LA FINALE E L’IDENTITÀ DEL NOSTRO TEMPO
Mondiale, oggi l’ultimo atto con Francia-Croazia
Nella partita più importante dell’anno, Francia e Croazia giocano anche per superare traumi, affermare un’identità, darsi uno slancio molto più forte del calcio a un pallone. I francesi potevamo aspettarceli, in fondo, nel capolinea di Mosca. Luka Modric e compagni, anche no. Sono loro la parte mai vista della finale mondiale. I pronostici dicono Bleus, tengono avanti il talento dei Mbappé, Griezmann, Pogba – la freschezza giovanile – rispetto alla classe matura di Modric e Rakitic, alla potenza di Perisic e Mandzukic gente che viaggia attorno ai trent’anni e ha qualche supplementare nei muscoli. Normale. Un mese fa la nazionale di Didì Deschamps si era presentata in Russia tra le candidate al successo finale. Sono stati i tedeschi, gli spagnoli e i brasiliani a tradire le aspettative. La Croazia stava un passo di lato alle outsider, protetta dall’ombra di Messi e Ronaldo, dietro al Belgio di De Bruyne e Hazard (ieri meritatamente terzo) e all’Inghilterra. Solo dopo il 3-0 sull’Argentina, la nazionale di Zagabria è diventata una mina vagante nel tabellone, con la prospettiva di andare molto avanti. Il carattere ammazza-big di questa Coppa – uno spot per lo zar Putin sul piano dell’organizzazione – ha dato una mano.

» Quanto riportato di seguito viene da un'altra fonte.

(* ===== verification/Effects.v ===== *)
(** * Programs over a store

    The code of idemlease runs against a Store, a clock, a random source
    and a logger.  A [prog] is such a piece of code as a tree of calls;
    [run] executes it against one store, with the clock advancing by a
    given tick before every call; [Refines] and [run_refines] transport
    everything a program does from one store to another. *)
From S2P Require Import Prelude GoLib Errors Record Store.
Import Time.

(** A structured log line of [log/slog]. *)
Inductive level := LevelWarn | LevelError.
Record logline := mkLog { log_level : level; log_msg : bytes; log_attrs : list (bytes * bytes) }.

#[global] Instance level_eq_dec : EqDecision level.
Proof. solve_decision. Defined.
#[global] Instance logline_eq_dec : EqDecision logline.
Proof. solve_decision. Defined.

Inductive prog (A : Type) :=
  | Ret (a : A)
  | CallNow (k : Time → prog A)
  | CallRead (n : nat) (k : bytes + error → prog A)
  | CallReserve (r : Record) (k : option Record * option error → prog A)
  | CallComplete (key token payload : bytes) (ttl : Duration) (k : option error → prog A)
  | CallRelease (key token : bytes) (k : option error → prog A)
  | CallGet (key : bytes) (k : option Record * option error → prog A)
  | CallLog (l : logline) (k : prog A).
Arguments Ret {A} _.
Arguments CallNow {A} _.
Arguments CallRead {A} _ _.
Arguments CallReserve {A} _ _.
Arguments CallComplete {A} _ _ _ _ _.
Arguments CallRelease {A} _ _ _.
Arguments CallGet {A} _ _.
Arguments CallLog {A} _ _.

Fixpoint prog_bind {A B} (f : A → prog B) (p : prog A) : prog B :=
  match p with
  | Ret a => f a
  | CallNow k => CallNow (λ x, prog_bind f (k x))
  | CallRead n k => CallRead n (λ x, prog_bind f (k x))
  | CallReserve r k => CallReserve r (λ x, prog_bind f (k x))
  | CallComplete key tok p ttl k => CallComplete key tok p ttl (λ x, prog_bind f (k x))
  | CallRelease key tok k => CallRelease key tok (λ x, prog_bind f (k x))
  | CallGet key k => CallGet key (λ x, prog_bind f (k x))
  | CallLog l k => CallLog l (prog_bind f k)
  end.

#[global] Instance prog_mret : MRet prog := @Ret.
#[global] Instance prog_mbind : MBind prog := @prog_bind.

(** The single calls. *)
Definition time_Now : prog Time := CallNow Ret.
Definition rand_Read (n : nat) : prog (bytes + error) := CallRead n Ret.
Definition s_Reserve (r : Record) : prog (option Record * option error) := CallReserve r Ret.
Definition s_Complete key token payload ttl : prog (option error) :=
  CallComplete key token payload ttl Ret.
Definition s_Release key token : prog (option error) := CallRelease key token Ret.
Definition s_Get key : prog (option Record * option error) := CallGet key Ret.
Definition log (l : logline) : prog () := CallLog l (Ret ()).

(** The calls of a logger, and the attribute of an error. *)
Definition Warn (msg : string) (attrs : list (bytes * bytes)) : prog () :=
  log (mkLog LevelWarn (bs msg) attrs).
Definition LogError (msg : string) (attrs : list (bytes * bytes)) : prog () :=
  log (mkLog LevelError (bs msg) attrs).
Definition error_attr (e : error) : list (bytes * bytes) := [(bs "error", Error e)].

(** ** Execution *)

Record tick := mkTick { d_app : N; d_srv : N }.

Definition advance_instant (i : Instant) (d : tick) : Instant :=
  mkInstant (app_clock i + Z.of_N (d_app d))%Z (srv_clock i + Z.of_N (d_srv d))%Z.

(** Clocks never go back. *)
Definition later (i i' : Instant) : Prop :=
  (app_clock i ≤ app_clock i' ∧ srv_clock i ≤ srv_clock i')%Z.

#[global] Instance later_preorder : PreOrder later.
Proof. unfold later. split; red; intros; lia. Qed.

Record world (S : Type) := mkWorld {
  w_store : S;
  w_now : Instant;
  w_ticks : list tick;
  w_rand : list (bytes + error);
  w_log : list logline;
}.
Arguments mkWorld {S} _ _ _ _ _.
Arguments w_store {S} _.
Arguments w_now {S} _.
Arguments w_ticks {S} _.
Arguments w_rand {S} _.
Arguments w_log {S} _.

Definition set_store {S} (s : S) (w : world S) : world S :=
  mkWorld s (w_now w) (w_ticks w) (w_rand w) (w_log w).

(** Time passes before a call: by the next tick, by nothing once they are
    used up. *)
Definition advance {S} (w : world S) : world S :=
  match w_ticks w with
  | [] => w
  | d :: ds => mkWorld (w_store w) (advance_instant (w_now w) d) ds (w_rand w) (w_log w)
  end.

(** [rand.Read]: the next block of the random source, cut to the size of
    the buffer, or its failure; an exhausted source fails. *)
Definition read_rand {S} (n : nat) (w : world S) : (bytes + error) * world S :=
  match w_rand w with
  | [] => (inr (errText (bs "EOF")), w)
  | b :: bs =>
      (match b with inl b => inl (take n b) | inr e => inr e end,
       mkWorld (w_store w) (w_now w) (w_ticks w) bs (w_log w))
  end.

Definition add_log {S} (l : logline) (w : world S) : world S :=
  mkWorld (w_store w) (w_now w) (w_ticks w) (w_rand w) (w_log w ++ [l]).

Fixpoint run {S A} `{Store S} (p : prog A) (w : world S) : A * world S :=
  match p with
  | Ret a => (a, w)
  | CallNow k => let w := advance w in run (k (app_clock (w_now w))) w
  | CallRead n k => let '(b, w) := read_rand n w in run (k b) w
  | CallReserve r k =>
      let w := advance w in
      let '(s, x) := Reserve (w_now w) r (w_store w) in run (k x) (set_store s w)
  | CallComplete key tok p ttl k =>
      let w := advance w in
      let '(s, x) := Complete (w_now w) key tok p ttl (w_store w) in run (k x) (set_store s w)
  | CallRelease key tok k =>
      let w := advance w in
      let '(s, x) := Release (w_now w) key tok (w_store w) in run (k x) (set_store s w)
  | CallGet key k =>
      let w := advance w in
      let '(s, x) := Get (w_now w) key (w_store w) in run (k x) (set_store s w)
  | CallLog l k => run k (add_log l w)
  end.

Lemma run_bind {S A B} `{Store S} (p : prog A) (f : A → prog B) (w : world S) :
  run (p ≫= f) w = let '(a, w') := run p w in run (f a) w'.
Proof.
  unfold mbind, prog_mbind.
  revert w. induction p; intros w; simpl; auto;
    match goal with |- (let '(_, _) := ?e in _) = _ => destruct e end; auto.
Qed.

Lemma advance_later {S} (w : world S) : later (w_now w) (w_now (advance w)).
Proof.
  unfold advance. destruct (w_ticks w) as [|d ds]; simpl; [done|].
  unfold later, advance_instant; simpl. lia.
Qed.

Lemma advance_store {S} (w : world S) : w_store (advance w) = w_store w.
Proof. unfold advance. by destruct (w_ticks w). Qed.

Lemma advance_rand {S} (w : world S) : w_rand (advance w) = w_rand w.
Proof. unfold advance. by destruct (w_ticks w). Qed.
#[export] Hint Rewrite @advance_store @advance_rand : idem.

Lemma run_later {S A} `{Store S} (p : prog A) (w : world S) :
  later (w_now w) (w_now (run p w).2).
Proof.
  revert w. induction p; intros w; simpl.
  1: done.
  all: try match goal with |- context [let '(_, _) := ?e in _] => destruct e eqn:E end.
  all: etrans; [|match goal with IH : _ |- _ => apply IH end].
  all: try apply advance_later.
  - unfold read_rand in E. by destruct (w_rand w); simplify_eq/=.
  - done.
Qed.

(** ** Refinement between stores

    [R i s1 s2]: at instant [i] the two stores answer alike from now on. *)
Class Refines (S1 S2 : Type) `{Store S1, Store S2} (R : Instant → S1 → S2 → Prop) := {
  refines_later i i' s1 s2 : later i i' → R i s1 s2 → R i' s1 s2;
  refines_reserve i r s1 s2 s1' s2' x1 x2 : R i s1 s2 →
    Reserve i r s1 = (s1', x1) → Reserve i r s2 = (s2', x2) → x1 = x2 ∧ R i s1' s2';
  refines_complete i key tok p ttl s1 s2 s1' s2' x1 x2 : R i s1 s2 →
    Complete i key tok p ttl s1 = (s1', x1) → Complete i key tok p ttl s2 = (s2', x2) →
    x1 = x2 ∧ R i s1' s2';
  refines_release i key tok s1 s2 s1' s2' x1 x2 : R i s1 s2 →
    Release i key tok s1 = (s1', x1) → Release i key tok s2 = (s2', x2) →
    x1 = x2 ∧ R i s1' s2';
  refines_get i key s1 s2 s1' s2' x1 x2 : R i s1 s2 →
    Get i key s1 = (s1', x1) → Get i key s2 = (s2', x2) → x1 = x2 ∧ R i s1' s2';
}.

Section refines.
Context {S1 S2 : Type} `{Refines S1 S2 R}.

(** Worlds that differ only by related stores. *)
Definition world_rel (w1 : world S1) (w2 : world S2) : Prop :=
  R (w_now w1) (w_store w1) (w_store w2) ∧ w_now w1 = w_now w2 ∧
  w_ticks w1 = w_ticks w2 ∧ w_rand w1 = w_rand w2 ∧ w_log w1 = w_log w2.

Lemma world_rel_advance w1 w2 : world_rel w1 w2 → world_rel (advance w1) (advance w2).
Proof.
  intros (HR & Hn & Ht & Hr & Hl). pose proof (advance_later w1) as Hla.
  unfold world_rel, advance in *. rewrite <-Ht, <-Hn, <-Hr, <-Hl.
  destruct (w_ticks w1) eqn:E; simpl in *; rewrite ?E; split_and!; try done.
  by eapply (refines_later (R:=R)).
Qed.

Lemma world_rel_set w1 w2 s1 s2 :
  world_rel w1 w2 → R (w_now w1) s1 s2 → world_rel (set_store s1 w1) (set_store s2 w2).
Proof. intros (? & ? & ? & ? & ?) ?. by split_and!. Qed.

Lemma world_rel_rand n w1 w2 :
  world_rel w1 w2 →
  (read_rand n w1).1 = (read_rand n w2).1 ∧ world_rel (read_rand n w1).2 (read_rand n w2).2.
Proof.
  unfold world_rel, read_rand. intros (? & ? & ? & Hr & ?). rewrite <-Hr.
  destruct (w_rand w1) eqn:E; simpl; split; try done; split_and!; simpl; congruence.
Qed.

(** A program cannot tell related stores apart. *)
Lemma run_refines {A} (p : prog A) w1 w2 :
  world_rel w1 w2 →
  (run p w1).1 = (run p w2).1 ∧ world_rel (run p w1).2 (run p w2).2.
Proof.
  revert w1 w2. induction p as [a|k IH|n k IH|r k IH|key tok p ttl k IH|key tok k IH|key k IH|l k IH];
    intros w1 w2 Hw; simpl; [done|..].
  2: { apply (world_rel_rand n) in Hw as [Hx Hw].
       destruct (read_rand n w1), (read_rand n w2); simplify_eq/=. by apply IH. }
  6: { apply IH. unfold world_rel in *. destruct Hw as (?&?&?&?&Hl). simpl. by rewrite Hl. }
  all: apply world_rel_advance in Hw; pose proof Hw as (HR & Hn & _).
  all: rewrite <-Hn.
  1: by apply IH.
  all: match goal with
       | |- fst (let '(_, _) := ?e1 in _) = fst (let '(_, _) := ?e2 in _) ∧ _ =>
           destruct e1 as [s1 x1] eqn:E1; destruct e2 as [s2 x2] eqn:E2
       end.
  - destruct (refines_reserve _ _ _ _ _ _ _ _ HR E1 E2) as [-> ?].
    by apply IH, world_rel_set.
  - destruct (refines_complete _ _ _ _ _ _ _ _ _ _ _ HR E1 E2) as [-> ?].
    by apply IH, world_rel_set.
  - destruct (refines_release _ _ _ _ _ _ _ _ _ HR E1 E2) as [-> ?].
    by apply IH, world_rel_set.
  - destruct (refines_get _ _ _ _ _ _ _ _ HR E1 E2) as [-> ?].
    by apply IH, world_rel_set.
Qed.
End refines.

Vent’anni dopo l’exploit di Boban e Suker, la generazione Modric supera l’impresa del terzo posto conquistato in Francia dai maestri e si gioca il Mondiale in un match secco. L’Uruguay nel 1950 contava poco più di 2 milioni di abitanti, non si era mai visto da allora un Paese così piccolo (4,1 milioni) arrivare tanto in alto. Dev’essere anche per questo che, adesso, i croati raccolgono forti simpatie. Davide contro Golia. La vecchia periferia che sfida una delle ricche capitali del pianeta. E poi la puzza sotto al naso della Grandeur. Anche la politica ci sguazza, nell’Europa che si gioca il mondo. Sappiamo che aria tira, non solo in Italia. Figlia delle guerre etniche che hanno attraversato i Balcani, questa Croazia ricorda l’Athletic Bilbao, non per come gioca ma per la voglia di coniugare il calcio con le radici, diciamo così in purezza. Va bene il senso di appartenenza, ma la foto del consiglio dei ministri di Zagabria, tutti con la maglia della nazionale è un pelo imbarazzante. Resta aperta qualche porta: il blaugrana Rakitic scambia auguri e complimenti col serbo Djokovic, sull’asse Wimbledon-Mosca nella speranza di lasciarsi la storia alle spalle. Possibile? Tra qualche insulto, si allarga la voglia di pace.
Sull’altro fronte, la Francia: unica nazionale che gioca tre finali in vent’anni. Con Deschamps ha superato la balcanizzazione delle identità, esplosa in Sudafrica nel 2010. Le decine di migliaia di tifosi che accompagnano nelle strade l’avventura dei Bleus, possono di nuovo riconoscersi nei giocatori, come succedeva con Zidane, Blanc, Henry. Si è riacceso il motore. La sintesi è Kylian Mbappé. Madre algerina, padre del Camerun, infanzia nelle banlieue, velocità e tecnica marziana. I centri di formazione hanno ricominciato a funzionare. Questa nazionale è la punta di un iceberg: oggi gioca un calcio difensivo, concreto, chiuso come un crampo. Ma può aprirsi al talento, dare spettacolo. Mbappé a 19 anni è il valore aggiunto, se perde avrà tempo per rifarsi. Griezmann, altro candidato al Pallone d’oro, ci pensa. Modric, asso del Real che mette in rima calcio e poesia, deve cogliere l’attimo. «Con centomila soldati croati, conquisterei il mondo» ha detto un giorno Napoleone, senza particolari allusioni alla Russia. Vero o no, rende l’idea. La storia tende a ripetersi in modo circolare. Pazienza se non rimbalzerà, rotonda, come un pallone.